= Beginning of Section =

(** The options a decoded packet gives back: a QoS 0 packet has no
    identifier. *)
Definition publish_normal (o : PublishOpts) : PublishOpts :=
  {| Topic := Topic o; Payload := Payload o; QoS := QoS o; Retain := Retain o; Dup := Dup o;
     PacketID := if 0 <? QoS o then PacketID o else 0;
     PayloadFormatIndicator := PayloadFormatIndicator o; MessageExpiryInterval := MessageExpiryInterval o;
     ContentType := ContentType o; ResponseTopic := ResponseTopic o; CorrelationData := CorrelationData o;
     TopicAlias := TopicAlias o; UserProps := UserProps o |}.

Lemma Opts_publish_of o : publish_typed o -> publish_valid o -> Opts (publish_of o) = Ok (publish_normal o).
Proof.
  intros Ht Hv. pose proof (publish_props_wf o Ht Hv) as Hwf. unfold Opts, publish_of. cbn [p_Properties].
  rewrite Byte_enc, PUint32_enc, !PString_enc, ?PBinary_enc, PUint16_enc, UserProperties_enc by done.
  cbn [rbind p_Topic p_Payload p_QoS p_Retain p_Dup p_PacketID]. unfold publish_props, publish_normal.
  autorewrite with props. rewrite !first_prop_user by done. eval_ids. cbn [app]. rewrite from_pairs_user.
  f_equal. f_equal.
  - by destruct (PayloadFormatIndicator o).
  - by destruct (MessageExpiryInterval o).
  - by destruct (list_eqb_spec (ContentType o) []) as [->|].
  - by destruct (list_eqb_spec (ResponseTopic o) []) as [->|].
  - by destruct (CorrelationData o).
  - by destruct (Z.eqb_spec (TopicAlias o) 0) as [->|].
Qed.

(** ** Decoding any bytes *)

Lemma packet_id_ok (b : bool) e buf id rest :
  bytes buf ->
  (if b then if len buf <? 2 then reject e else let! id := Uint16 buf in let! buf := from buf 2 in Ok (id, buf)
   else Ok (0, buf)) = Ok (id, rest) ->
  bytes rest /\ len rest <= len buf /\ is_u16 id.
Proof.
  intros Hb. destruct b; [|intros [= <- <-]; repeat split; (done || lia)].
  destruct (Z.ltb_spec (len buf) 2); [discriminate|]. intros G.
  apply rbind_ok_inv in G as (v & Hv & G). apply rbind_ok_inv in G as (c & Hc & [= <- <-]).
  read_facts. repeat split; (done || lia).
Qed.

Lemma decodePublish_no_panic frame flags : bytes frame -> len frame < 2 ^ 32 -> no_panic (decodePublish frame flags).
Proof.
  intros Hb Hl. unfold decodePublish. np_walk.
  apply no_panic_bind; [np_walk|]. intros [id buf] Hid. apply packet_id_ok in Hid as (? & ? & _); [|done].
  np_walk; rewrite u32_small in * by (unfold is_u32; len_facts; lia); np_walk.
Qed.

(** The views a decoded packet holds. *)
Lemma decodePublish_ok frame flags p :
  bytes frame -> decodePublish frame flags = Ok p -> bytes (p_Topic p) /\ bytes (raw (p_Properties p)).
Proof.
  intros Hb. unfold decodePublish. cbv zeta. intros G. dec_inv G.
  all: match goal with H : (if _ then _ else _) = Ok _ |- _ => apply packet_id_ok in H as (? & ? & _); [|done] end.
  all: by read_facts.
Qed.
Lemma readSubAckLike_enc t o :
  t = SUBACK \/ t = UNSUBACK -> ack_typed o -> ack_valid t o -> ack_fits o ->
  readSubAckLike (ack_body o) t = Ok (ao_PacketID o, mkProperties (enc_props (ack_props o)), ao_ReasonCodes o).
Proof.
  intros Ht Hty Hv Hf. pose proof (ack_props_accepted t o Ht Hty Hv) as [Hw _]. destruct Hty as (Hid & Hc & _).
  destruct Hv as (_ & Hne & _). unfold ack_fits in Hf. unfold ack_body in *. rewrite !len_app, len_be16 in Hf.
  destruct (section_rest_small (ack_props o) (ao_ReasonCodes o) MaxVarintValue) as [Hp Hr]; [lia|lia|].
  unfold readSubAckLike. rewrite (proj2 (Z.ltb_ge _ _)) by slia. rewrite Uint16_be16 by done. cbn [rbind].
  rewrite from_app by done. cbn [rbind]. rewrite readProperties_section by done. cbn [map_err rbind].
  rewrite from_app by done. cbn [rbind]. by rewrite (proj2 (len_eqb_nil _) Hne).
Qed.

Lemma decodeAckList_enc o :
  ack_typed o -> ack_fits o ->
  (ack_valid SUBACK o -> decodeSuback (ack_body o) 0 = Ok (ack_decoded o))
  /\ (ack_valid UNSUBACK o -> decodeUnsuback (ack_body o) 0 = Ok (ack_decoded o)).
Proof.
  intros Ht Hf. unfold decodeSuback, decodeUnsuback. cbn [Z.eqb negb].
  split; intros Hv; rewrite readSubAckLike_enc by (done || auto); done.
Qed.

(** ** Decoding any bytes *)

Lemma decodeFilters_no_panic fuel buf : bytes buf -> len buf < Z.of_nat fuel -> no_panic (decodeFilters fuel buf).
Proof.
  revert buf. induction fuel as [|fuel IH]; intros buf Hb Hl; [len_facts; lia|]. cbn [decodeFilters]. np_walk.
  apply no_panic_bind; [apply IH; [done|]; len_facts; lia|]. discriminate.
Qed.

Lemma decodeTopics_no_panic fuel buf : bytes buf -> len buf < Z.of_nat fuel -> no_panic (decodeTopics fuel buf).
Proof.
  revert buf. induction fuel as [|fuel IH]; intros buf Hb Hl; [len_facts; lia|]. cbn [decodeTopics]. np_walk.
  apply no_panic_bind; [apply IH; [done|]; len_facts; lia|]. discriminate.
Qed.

= End of Section =

- [Work instruction]: Set down every line of the listing above again, exactly as given.

- [Response area]:
(** The options a decoded packet gives back: a QoS 0 packet has no
    identifier. *)
Definition publish_normal (o : PublishOpts) : PublishOpts :=
  {| Topic := Topic o; Payload := Payload o; QoS := QoS o; Retain := Retain o; Dup := Dup o;
     PacketID := if 0 <? QoS o then PacketID o else 0;
     PayloadFormatIndicator := PayloadFormatIndicator o; MessageExpiryInterval := MessageExpiryInterval o;
     ContentType := ContentType o; ResponseTopic := ResponseTopic o; CorrelationData := CorrelationData o;
     TopicAlias := TopicAlias o; UserProps := UserProps o |}.

Lemma Opts_publish_of o : publish_typed o -> publish_valid o -> Opts (publish_of o) = Ok (publish_normal o).
Proof.
  intros Ht Hv. pose proof (publish_props_wf o Ht Hv) as Hwf. unfold Opts, publish_of. cbn [p_Properties].
  rewrite Byte_enc, PUint32_enc, !PString_enc, ?PBinary_enc, PUint16_enc, UserProperties_enc by done.
  cbn [rbind p_Topic p_Payload p_QoS p_Retain p_Dup p_PacketID]. unfold publish_props, publish_normal.
  autorewrite with props. rewrite !first_prop_user by done. eval_ids. cbn [app]. rewrite from_pairs_user.
  f_equal. f_equal.
  - by destruct (PayloadFormatIndicator o).
  - by destruct (MessageExpiryInterval o).
  - by destruct (list_eqb_spec (ContentType o) []) as [->|].
  - by destruct (list_eqb_spec (ResponseTopic o) []) as [->|].
  - by destruct (CorrelationData o).
  - by destruct (Z.eqb_spec (TopicAlias o) 0) as [->|].
Qed.

(** ** Decoding any bytes *)

Lemma packet_id_ok (b : bool) e buf id rest :
  bytes buf ->
  (if b then if len buf <? 2 then reject e else let! id := Uint16 buf in let! buf := from buf 2 in Ok (id, buf)
   else Ok (0, buf)) = Ok (id, rest) ->
  bytes rest /\ len rest <= len buf /\ is_u16 id.
Proof.
  intros Hb. destruct b; [|intros [= <- <-]; repeat split; (done || lia)].
  destruct (Z.ltb_spec (len buf) 2); [discriminate|]. intros G.
  apply rbind_ok_inv in G as (v & Hv & G). apply rbind_ok_inv in G as (c & Hc & [= <- <-]).
  read_facts. repeat split; (done || lia).
Qed.

Lemma decodePublish_no_panic frame flags : bytes frame -> len frame < 2 ^ 32 -> no_panic (decodePublish frame flags).
Proof.
  intros Hb Hl. unfold decodePublish. np_walk.
  apply no_panic_bind; [np_walk|]. intros [id buf] Hid. apply packet_id_ok in Hid as (? & ? & _); [|done].
  np_walk; rewrite u32_small in * by (unfold is_u32; len_facts; lia); np_walk.
Qed.

(** The views a decoded packet holds. *)
Lemma decodePublish_ok frame flags p :
  bytes frame -> decodePublish frame flags = Ok p -> bytes (p_Topic p) /\ bytes (raw (p_Properties p)).
Proof.
  intros Hb. unfold decodePublish. cbv zeta. intros G. dec_inv G.
  all: match goal with H : (if _ then _ else _) = Ok _ |- _ => apply packet_id_ok in H as (? & ? & _); [|done] end.
  all: by read_facts.
Qed.
Lemma readSubAckLike_enc t o :
  t = SUBACK \/ t = UNSUBACK -> ack_typed o -> ack_valid t o -> ack_fits o ->
  readSubAckLike (ack_body o) t = Ok (ao_PacketID o, mkProperties (enc_props (ack_props o)), ao_ReasonCodes o).
Proof.
  intros Ht Hty Hv Hf. pose proof (ack_props_accepted t o Ht Hty Hv) as [Hw _]. destruct Hty as (Hid & Hc & _).
  destruct Hv as (_ & Hne & _). unfold ack_fits in Hf. unfold ack_body in *. rewrite !len_app, len_be16 in Hf.
  destruct (section_rest_small (ack_props o) (ao_ReasonCodes o) MaxVarintValue) as [Hp Hr]; [lia|lia|].
  unfold readSubAckLike. rewrite (proj2 (Z.ltb_ge _ _)) by slia. rewrite Uint16_be16 by done. cbn [rbind].
  rewrite from_app by done. cbn [rbind]. rewrite readProperties_section by done. cbn [map_err rbind].
  rewrite from_app by done. cbn [rbind]. by rewrite (proj2 (len_eqb_nil _) Hne).
Qed.

Lemma decodeAckList_enc o :
  ack_typed o -> ack_fits o ->
  (ack_valid SUBACK o -> decodeSuback (ack_body o) 0 = Ok (ack_decoded o))
  /\ (ack_valid UNSUBACK o -> decodeUnsuback (ack_body o) 0 = Ok (ack_decoded o)).
Proof.
  intros Ht Hf. unfold decodeSuback, decodeUnsuback. cbn [Z.eqb negb].
  split; intros Hv; rewrite readSubAckLike_enc by (done || auto); done.
Qed.

(** ** Decoding any bytes *)

Lemma decodeFilters_no_panic fuel buf : bytes buf -> len buf < Z.of_nat fuel -> no_panic (decodeFilters fuel buf).
Proof.
  revert buf. induction fuel as [|fuel IH]; intros buf Hb Hl; [len_facts; lia|]. cbn [decodeFilters]. np_walk.
  apply no_panic_bind; [apply IH; [done|]; len_facts; lia|]. discriminate.
Qed.

Lemma decodeTopics_no_panic fuel buf : bytes buf -> len buf < Z.of_nat fuel -> no_panic (decodeTopics fuel buf).
Proof.
  revert buf. induction fuel as [|fuel IH]; intros buf Hb Hl; [len_facts; lia|]. cbn [decodeTopics]. np_walk.
  apply no_panic_bind; [apply IH; [done|]; len_facts; lia|]. discriminate.
Qed.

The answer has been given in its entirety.